Süddeutsche Zeitung

Ukraine-Krieg:Weiter reden

Das Treffen in Lwiw wird kaum zu einem Frieden führen. Moskau glaubt, noch etwas gewinnen zu können. Kiew hat viel zu verlieren.

Kommentar von Daniel Brössler

Die Tatsache, dass aus ukrainischen Häfen seit einigen Wochen wieder Schiffe mit Getreide auslaufen können, hat Hoffnungen geweckt. Pessimistischen Einschätzungen zum Trotz hält die von UN-Generalsekretär António Guterres und dem türkischen Präsidenten Recep Tayyip Erdoğan vermittelte Einigung bisher. Verständlich sind daher die großen Erwartungen an das Treffen der beiden mit Präsident Wolodimir Selenskij im westukrainischen Lwiw. Erdoğan selbst hat diese Erwartungen noch befeuert, indem er die Suche nach diplomatischen Wegen aus dem Krieg ankündigte. Diese Suche ist wichtig. Wer aber nun die Hoffnung auf einen raschen Frieden hegt, den trügt sie.

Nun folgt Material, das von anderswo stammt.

(* ===== verification/Ledger.v ===== *)
(** * The reservation ledger

    The invariant that makes the broker solvent: in every session that is not
    closed, the live reservations never exceed the confirmed balance.  It is
    proved over every state-changing operation of the store, the settlement
    queue and the indexer, as a step relation on the database.  With the
    rewinds of a reorganisation among the steps, what is held and settled in a
    session stays within its allowance in the contract. *)

From S2P Require Import Prelude GoStrings Price Router Receipt Messages Db Hex Auth Store Settlement Indexer Sample.
From stdpp Require Import relations.
Open Scope string_scope.
Open Scope list_scope.
Open Scope Z_scope.

(** The states in which a request still holds its reservation. *)
Definition holding (s : request_state) : bool :=
  match s with
  | Created | Reserved | Offered | Accepted | Streaming | Completed | Signed | Submitted => true
  | Settled | Rejected | Expired | Cancelled | Failed => false
  end.

Definition live_sum (sessionID : string) (rvs : list ReservationRow) : Z :=
  sum_where (live_in sessionID) rv_amount rvs.

(** The invariant, over the three tables it speaks of: what the sessions hold is
    within their [limit], where they have one. *)
Record ledger_ok (limit : SessionRow -> option Z) (ses : list SessionRow) (rqs : list RequestRow)
    (rvs : list ReservationRow) : Prop := {
  lk_sessions : NoDup (map se_id ses);
  lk_requests : NoDup (map rq_id rqs);
  lk_holds : NoDup (map rv_request rvs);
  lk_amounts : forall rv, rv ∈ rvs -> 0 <= rv_amount rv;
  lk_hold_request : forall rv, rv ∈ rvs ->
    exists rq, rq ∈ rqs /\ rq_id rq = rv_request rv /\ rq_session rq = rv_session rv;
  lk_request_session : forall rq, rq ∈ rqs -> exists se, se ∈ ses /\ se_id se = rq_session rq;
  lk_limit : forall se l, se ∈ ses -> limit se = Some l -> live_sum (se_id se) rvs <= l;
  lk_live : forall rq rv, rq ∈ rqs -> rv ∈ rvs -> rv_request rv = rq_id rq ->
    holding (rq_state rq) = true -> rv_released_at rv = None \/ rv_amount rv = 0;
}.

Arguments lk_sessions {limit}. Arguments lk_requests {limit}. Arguments lk_holds {limit}. Arguments lk_amounts {limit}.
Arguments lk_hold_request {limit}. Arguments lk_request_session {limit}. Arguments lk_limit {limit}. Arguments lk_live {limit}.

Definition kept (limit : SessionRow -> option Z) (d : Db) : Prop := ledger_ok limit (sessions d) (requests d) (reservations d).

(** The confirmed balance limits a session until it is closed. *)
Definition funds (se : SessionRow) : option Z := if bool_decide (se_state se = StateClosed) then None else Some (se_balance se).
Abbreviation db_ok := (kept funds).

Lemma lk_solvent d : db_ok d -> forall se, se ∈ sessions d -> se_state se <> StateClosed -> live_sum (se_id se) (reservations d) <= se_balance se.
Proof. intros H se Hse Hst. apply (lk_limit _ _ _ H se _ Hse). unfold funds. by rewrite bool_decide_false. Qed.
Lemma funds_Some se l : funds se = Some l -> se_state se <> StateClosed /\ l = se_balance se.
Proof. unfold funds. destruct (bool_decide _) eqn:E; [done|]. intros [= <-]. by apply bool_decide_eq_false in E. Qed.

Section Tables.
Context {limit : SessionRow -> option Z}.
Abbreviation ledger_ok := (ledger_ok limit).

Lemma live_sum_fresh ses rqs rvs id :
  ledger_ok ses rqs rvs -> (forall se, se ∈ ses -> se_id se <> id) -> live_sum id rvs = 0.
Proof.
  intros H Hf. apply sum_where_zero. intros rv Hrv. unfold live_in.
  destruct (String.eqb_spec (rv_session rv) id) as [E|]; [|done].
  destruct (lk_hold_request _ _ _ H rv Hrv) as (rq & Hrq & _ & Es).
  destruct (lk_request_session _ _ _ H rq Hrq) as (se & Hse & Ei).
  exfalso. apply (Hf se Hse). congruence.
Qed.

(** ** How the three tables may change *)
(** Requests change state along edges that never start to hold again. *)
Lemma ledger_update_requests ses rqs rvs p f :
  ledger_ok ses rqs rvs ->
  (forall r, r ∈ rqs -> p r = true ->
     rq_id (f r) = rq_id r /\ rq_session (f r) = rq_session r
     /\ (holding (rq_state (f r)) = true -> holding (rq_state r) = true)) ->
  ledger_ok ses (update p f rqs) rvs.
Proof.
  intros H Hf. destruct H as [H1 H2 H3 H4 H5 H6 H7 H8].
  assert (Hkeep : forall r, r ∈ rqs ->
    rq_id (if p r then f r else r) = rq_id r /\ rq_session (if p r then f r else r) = rq_session r
    /\ (holding (rq_state (if p r then f r else r)) = true -> holding (rq_state r) = true)).
  { intros r Hr. destruct (p r) eqn:P; auto. }
  split; try done.
  - rewrite map_update; [done|]. intros r Hr P. by apply Hf.
  - intros rv Hrv. destruct (H5 rv Hrv) as (rq & Hrq & E1 & E2).
    exists (if p rq then f rq else rq). destruct (Hkeep rq Hrq) as (K1 & K2 & _).
    split_and!; [|congruence|congruence]. apply elem_of_update. eauto.
  - intros rq (old & Ho & ->)%elem_of_update. destruct (Hkeep old Ho) as (_ & -> & _). by apply H6.
  - intros rq rv (old & Ho & ->)%elem_of_update Hrv E Hh. destruct (Hkeep old Ho) as (K1 & _ & K3).
    apply (H8 old rv); auto. congruence.
Qed.

(** A new request without a reservation. *)
Lemma ledger_new_request ses rqs rvs rq :
  ledger_ok ses rqs rvs -> (forall r, r ∈ rqs -> rq_id r <> rq_id rq) ->
  (exists se, se ∈ ses /\ se_id se = rq_session rq) -> ledger_ok ses (rqs ++ [rq]) rvs.
Proof.
  intros H Hf Hs. destruct H as [H1 H2 H3 H4 H5 H6 H7 H8]. split; try done.
  - by apply NoDup_snoc.
  - intros rv Hrv. destruct (H5 rv Hrv) as (q & Hq & E). exists q. split; [|done]. set_solver.
  - intros q Hq. apply elem_of_app in Hq as [Hq|Hq]; [by apply H6|].
    apply list_elem_of_singleton in Hq as ->. done.
  - intros q rv Hq Hrv E Hh. apply elem_of_app in Hq as [Hq|Hq]; [by eapply H8|].
    apply list_elem_of_singleton in Hq as ->.
    destruct (H5 rv Hrv) as (q & Hq & E' & _). exfalso. apply (Hf q Hq). congruence.
Qed.

(** A new hold for a request that has none, within the balance of its session. *)
Lemma ledger_new_hold ses rqs rvs rv :
  ledger_ok ses rqs rvs -> (forall r, r ∈ rvs -> rv_request r <> rv_request rv) ->
  (exists rq, rq ∈ rqs /\ rq_id rq = rv_request rv /\ rq_session rq = rv_session rv) ->
  0 <= rv_amount rv -> rv_released_at rv = None ->
  (forall se l, se ∈ ses -> se_id se = rv_session rv -> limit se = Some l ->
     live_sum (se_id se) rvs + rv_amount rv <= l) ->
  ledger_ok ses rqs (rvs ++ [rv]).
Proof.
  intros H Hf Hrq Ha Hl Hb. destruct H as [H1 H2 H3 H4 H5 H6 H7 H8]. split; try done.
  - by apply NoDup_snoc.
  - intros r Hr. apply elem_of_app in Hr as [Hr|Hr]; [by apply H4|].
    apply list_elem_of_singleton in Hr as ->. done.
  - intros r Hr. apply elem_of_app in Hr as [Hr|Hr]; [by apply H5|].
    apply list_elem_of_singleton in Hr as ->. done.
  - intros se l Hse Hst. unfold live_sum in *. rewrite sum_where_app, sum_where_cons.
    unfold share, live_in at 2. destruct (String.eqb_spec (rv_session rv) (se_id se)) as [E|].
    + rewrite Hl. simpl. specialize (Hb se l Hse (eq_sym E) Hst). lia.
    + specialize (H7 se l Hse Hst). simpl. lia.
  - intros q r Hq Hr E Hh. apply elem_of_app in Hr as [Hr|Hr]; [by eapply H8|].
    apply list_elem_of_singleton in Hr as ->. by left.
Qed.

(** Holds change so that no session holds more and holding requests stay live. *)
Lemma ledger_update_holds ses rqs rvs p f :
  ledger_ok ses rqs rvs ->
  (forall r, r ∈ rvs -> p r = true ->
     rv_request (f r) = rv_request r /\ rv_session (f r) = rv_session r /\ 0 <= rv_amount (f r)
     /\ (rv_released_at (f r) = None -> rv_amount (f r) <> 0 ->
         rv_released_at r = None /\ rv_amount (f r) <= rv_amount r)
     /\ (rv_released_at (f r) <> None -> rv_amount (f r) <> 0 ->
         forall rq, rq ∈ rqs -> rq_id rq = rv_request r -> holding (rq_state rq) = false)) ->
  ledger_ok ses rqs (update p f rvs).
Proof.
  intros H Hf. destruct H as [H1 H2 H3 H4 H5 H6 H7 H8]. split; try done.
  - rewrite map_update; [done|]. intros r Hr P. by apply Hf.
  - intros rv (old & Ho & ->)%elem_of_update. destruct (p old) eqn:P; [|by apply H4]. by apply (Hf old).
  - intros rv (old & Ho & ->)%elem_of_update. destruct (p old) eqn:P; [|by apply H5].
    destruct (Hf old Ho P) as (-> & -> & _). by apply H5.
  - intros se l Hse Hst. etrans; [|by apply (H7 se l)]. apply sum_where_mono. intros r Hr.
    destruct (p r) eqn:P; [|done]. destruct (Hf r Hr P) as (E1 & E2 & Ha & Hl & _).
    specialize (H4 r Hr). unfold share, live_in. rewrite E2.
    destruct (String.eqb_spec (rv_session r) (se_id se)); [|done]. simpl.
    destruct (rv_released_at (f r)) eqn:F; simpl; [by destruct (is_null _)|].
    destruct (Z.eq_dec (rv_amount (f r)) 0) as [E|E]; [rewrite E; by destruct (is_null _)|].
    destruct (Hl eq_refl E) as [-> Hle]. done.
  - intros rq rv Hrq (old & Ho & ->)%elem_of_update E Hh. destruct (p old) eqn:P; [|by eapply H8].
    destruct (Hf old Ho P) as (E1 & _ & _ & _ & Hn).
    destruct (rv_released_at (f old)) eqn:F; [|by left].
    destruct (Z.eq_dec (rv_amount (f old)) 0) as [|Hz]; [by right|].
    rewrite (Hn ltac:(done) Hz rq Hrq ltac:(congruence)) in Hh. done.
Qed.

(** Sessions change so that no open one loses balance it needs. *)
Lemma ledger_update_sessions ses rqs rvs p f :
  ledger_ok ses rqs rvs ->
  (forall s, s ∈ ses -> p s = true -> se_id (f s) = se_id s
     /\ (forall l, limit (f s) = Some l -> live_sum (se_id s) rvs <= l)) ->
  ledger_ok (update p f ses) rqs rvs.
Proof.
  intros H Hf. destruct H as [H1 H2 H3 H4 H5 H6 H7 H8]. split; try done.
  - rewrite map_update; [done|]. intros r Hr P. by apply Hf.
  - intros rq Hrq. destruct (H6 rq Hrq) as (se & Hse & E). exists (if p se then f se else se).
    split; [apply elem_of_update; eauto|]. destruct (p se) eqn:P; [|done].
    destruct (Hf se Hse P) as (-> & _). done.
  - intros se l (old & Ho & ->)%elem_of_update Hst. destruct (p old) eqn:P; [|by apply H7].
    destruct (Hf old Ho P) as (-> & Hb). by apply Hb.
Qed.

Lemma ledger_new_session ses rqs rvs se :
  ledger_ok ses rqs rvs -> (forall s, s ∈ ses -> se_id s <> se_id se) -> (forall l, limit se = Some l -> 0 <= l) ->
  ledger_ok (ses ++ [se]) rqs rvs.
Proof.
  intros H Hf Hb. pose proof (live_sum_fresh _ _ _ _ H Hf) as Hz.
  destruct H as [H1 H2 H3 H4 H5 H6 H7 H8]. split; try done.
  - by apply NoDup_snoc.
  - intros rq Hrq. destruct (H6 rq Hrq) as (s & Hs & E). exists s. split; [set_solver|done].
  - intros s l Hs Hst. apply elem_of_app in Hs as [Hs|Hs]; [by apply H7|].
    apply list_elem_of_singleton in Hs as ->. rewrite Hz. by apply Hb.
Qed.
(** A receipt of [c] is settled: its hold is live, or empty, and its request
    submitted, or neither its session nor a hold is known. *)
Definition settles (request session : string) (c : Z) (ses : list SessionRow) (rqs : list RequestRow) (rvs : list ReservationRow) : Prop :=
  (exists rv rq, rv ∈ rvs /\ rv_request rv = request /\ rv_session rv = session /\ (rv_released_at rv = None \/ rv_amount rv = 0)
     /\ rv_amount rv = c /\ rq ∈ rqs /\ rq_id rq = request /\ rq_state rq = Submitted)
  \/ ((forall se, se ∈ ses -> se_id se <> session) /\ (forall rv, rv ∈ rvs -> rv_request rv <> request)).

Definition release_hold (now : Z) (request : string) : list ReservationRow -> list ReservationRow :=
  update (fun r => String.eqb (rv_request r) request) (fun r => set_rv_released_at (Some (default now (rv_released_at r))) r).
Definition settle_request (now : Z) (request : string) : list RequestRow -> list RequestRow :=
  update (request_in request Submitted) (fun r => set_rq_updated_at now (set_rq_state Settled r)).

(** What a session holds goes down by the charge that is settled in it. *)
Lemma live_sum_settled ses rqs rvs now request session c se :
  ledger_ok ses rqs rvs -> 0 <= c -> settles request session c ses rqs rvs -> se ∈ ses ->
  live_sum (se_id se) (release_hold now request rvs) + (if String.eqb (se_id se) session then c else 0) <= live_sum (se_id se) rvs.
Proof.
  intros H Hc Hs Hse. unfold live_sum, release_hold, update.
  assert (forall r, r ∈ rvs -> share (live_in (se_id se)) rv_amount
            (if String.eqb (rv_request r) request then set_rv_released_at (Some (default now (rv_released_at r))) r else r)
            <= share (live_in (se_id se)) rv_amount r) as Hmono.
  { intros r Hr. destruct (String.eqb _ _); [|done]. pose proof (lk_amounts _ _ _ H r Hr).
    unfold share, live_in. cbn. rewrite andb_false_r. destruct (_ && _); lia. }
  destruct (String.eqb_spec (se_id se) session) as [E|_]; [|rewrite Z.add_0_r; by apply sum_where_mono].
  destruct Hs as [(rv & rq & Hrv & Erv & Es & Hl & Ec & _)|[Hno _]]; [|by apply Hno in Hse].
  destruct Hl as [Hl|Hz]; [|replace c with 0 by lia; rewrite Z.add_0_r; by apply sum_where_mono].
  pose proof (sum_where_drop (live_in (se_id se)) rv_amount _ rvs rv Hrv Hmono) as Hd. cbn beta in Hd.
  rewrite Erv, String.eqb_refl in Hd.
  assert (share (live_in (se_id se)) rv_amount rv = c) as Hsh by (unfold share, live_in; by rewrite Hl, Es, E, String.eqb_refl).
  rewrite Hsh in Hd. apply Hd. unfold share, live_in. cbn. by rewrite andb_false_r.
Qed.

Selenskij kann für einen Scheinfrieden unmöglich Territorium dem russischen Terror überlassen

Ein halbes Jahr nach dem russischen Überfall auf die Ukraine sind weder für den Aggressor noch für das Opfer die Voraussetzungen für ein Ende der Kampfhandlungen gegeben. Selbst wenn Russlands Präsident Wladimir Putin von seinem ursprünglichen Ziel der vollständigen Unterwerfung der Ukraine erst einmal Abstand genommen haben sollte, kann er immer noch mit weiteren Geländegewinnen rechnen. Für Selenskij wiederum ist es völlig unmöglich, große Teile ukrainischen Territoriums für einen Scheinfrieden dem russischen Terror zu überlassen.

Treffen wie das in Lwiw haben dennoch ihren Sinn. Zum einen, um auch während des Krieges notwendige Kommunikationskanäle offen zu halten. Und der Getreidedeal hat gezeigt, dass es auch inmitten des Horrors punktuelle Kompromisse geben kann. Ein solcher muss dringend gesucht werden, um die Gefahr einer Nuklearkatastrophe in Saporischschja zu verringern. Diese Kommunikationskanäle werden an Bedeutung gewinnen, sobald sich die Voraussetzungen für den Frieden verbessert haben. Zu erreichen ist das aber nicht durch weniger Waffenlieferungen an die Ukraine. Im Gegenteil. Je schwächer Putin die Ukraine wähnt, desto weniger Grund hat er, seine Kriegsmaschinerie zu stoppen.